** Opening MATERIAL TO PROCESS block **
(** * series.go *)

Definition candle_consistent (c : Candle) : bool :=
  forallb (λ v, negb (IsNaN v || IsInf v)) [c_Open c; c_High c; c_Low c; c_Close c] &&
  negb ((c_High c <? c_Low c)%float || (c_High c <? math_Max (c_Open c) (c_Close c))%float ||
        (c_Low c >? math_Min (c_Open c) (c_Close c))%float).
(** [prev] is the time of [bars[i-1]], absent for the first bar. *)
Fixpoint ValidSeries_from (prev : option Z) (bars : list Candle) : bool :=
  match bars with
  | [] => true
  | c :: rest =>
      candle_consistent c &&
      negb (match prev with Some t => (c_Time c <=? t)%Z | None => false end) &&
      ValidSeries_from (Some (c_Time c)) rest
  end.
Definition ValidSeries (bars : list Candle) : bool := ValidSeries_from None bars.

Definition Mirror_candle (c : Candle) : Candle :=
  mkCandle (c_Time c) (- c_Open c) (- c_Low c) (- c_High c) (- c_Close c) (c_Volume c).
Definition Mirror (bars : list Candle) : list Candle := map Mirror_candle bars.

(** * timeframe.go *)

Definition tf_M1 : string := "M1".
Definition tf_M3 : string := "M3".
Definition tf_M5 : string := "M5".
Definition tf_M15 : string := "M15".
Definition tf_M30 : string := "M30".
Definition tf_H1 : string := "H1".
Definition tf_H4 : string := "H4".
Definition tf_D1 : string := "D1".

Definition minutesByTimeframe : gmap string Z :=
  list_to_map [(tf_M1, 1); (tf_M3, 3); (tf_M5, 5); (tf_M15, 15); (tf_M30, 30); (tf_H1, 60); (tf_H4, 240); (tf_D1, 1440)]%Z.
Definition Minutes (tf : string) : option Z := minutesByTimeframe !! tf.
Definition ParseTimeframe (raw : string) : result string :=
  match minutesByTimeframe !! raw with
  | None => Err "market: unrecognized timeframe"
  | Some _ => Ok raw
  end.

(** * symbol.go: instrument geometry *)

Record Geometry := mkGeometry {
  g_Symbol : string; g_BrokerSymbol : string; g_PipSize : float; g_PriceDigits : Z
}.
Definition NewGeometry (symbol brokerSymbol : string) (pipSize : float) (priceDigits : Z) :
    result Geometry :=
  if bool_decide (symbol = "") then Err "market: geometry requires a symbol"
  else if (pipSize <=? 0)%float then Err "market: non-positive pip size"
  else if (priceDigits <? 0)%Z then Err "market: negative price digits"
  else Ok (mkGeometry symbol brokerSymbol pipSize priceDigits).

(** [scale := 1.0; for i := 0; i < PriceDigits; i++ { scale *= 10 }] *)
Fixpoint mul10 (n : nat) (scale : float) : float :=
  match n with O => scale | S n => mul10 n (scale * 10)%float end.
Definition tickScale (g : Geometry) : float := mul10 (Z.to_nat (g_PriceDigits g)) 1.
Definition normalizeScaled (scaled : float) : float :=
  let nearest := math_Round scaled in
  if (abs (scaled - nearest) <? 1e-9)%float then nearest else scaled.
Definition FloorToTick (g : Geometry) (price : float) : float :=
  let scale := tickScale g in (math_Floor (normalizeScaled (price * scale)) / scale)%float.
Definition CeilToTick (g : Geometry) (price : float) : float :=
  let scale := tickScale g in (math_Ceil (normalizeScaled (price * scale)) / scale)%float.
Definition roundHalfAwayFromZero (v : float) : float :=
  if (v >=? 0)%float then f64_of_Z (f64_to_int64 (v + 0.5)%float)
  else f64_of_Z (f64_to_int64 (v - 0.5)%float).
Definition RoundToTick (g : Geometry) (price : float) : float :=
  let scale := mul10 (Z.to_nat (g_PriceDigits g)) 1 in
  (roundHalfAwayFromZero (price * scale) / scale)%float.
Definition PipsBetween (g : Geometry) (a b : float) : float :=
  let d := (a - b)%float in
  let d := if (d <? 0)%float then (- d)%float else d in
  (d / g_PipSize g)%float.

(** * window.go: the ring buffer. [None] where the Go method panics. *)

Record CandleWindow := mkWindow { w_buf : list Candle; w_capacity : nat; w_start : nat; w_size : nat }.

Definition NewCandleWindow (capacity : Z) : option CandleWindow :=
  if (capacity <=? 0)%Z then None
  else Some (mkWindow (replicate (Z.to_nat capacity) zero_Candle) (Z.to_nat capacity) 0 0).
** Closing MATERIAL TO PROCESS block **
» **PROBLEM DETAILS**: Retype exactly. Start at the line with "Definition RoundToTick (g" and stop at the last line of the data.

» **TASK OUTPUT**:
Definition RoundToTick (g : Geometry) (price : float) : float :=
  let scale := mul10 (Z.to_nat (g_PriceDigits g)) 1 in
  (roundHalfAwayFromZero (price * scale) / scale)%float.
Definition PipsBetween (g : Geometry) (a b : float) : float :=
  let d := (a - b)%float in
  let d := if (d <? 0)%float then (- d)%float else d in
  (d / g_PipSize g)%float.

(** * window.go: the ring buffer. [None] where the Go method panics. *)

Record CandleWindow := mkWindow { w_buf : list Candle; w_capacity : nat; w_start : nat; w_size : nat }.

Definition NewCandleWindow (capacity : Z) : option CandleWindow :=
  if (capacity <=? 0)%Z then None
  else Some (mkWindow (replicate (Z.to_nat capacity) zero_Candle) (Z.to_nat capacity) 0 0).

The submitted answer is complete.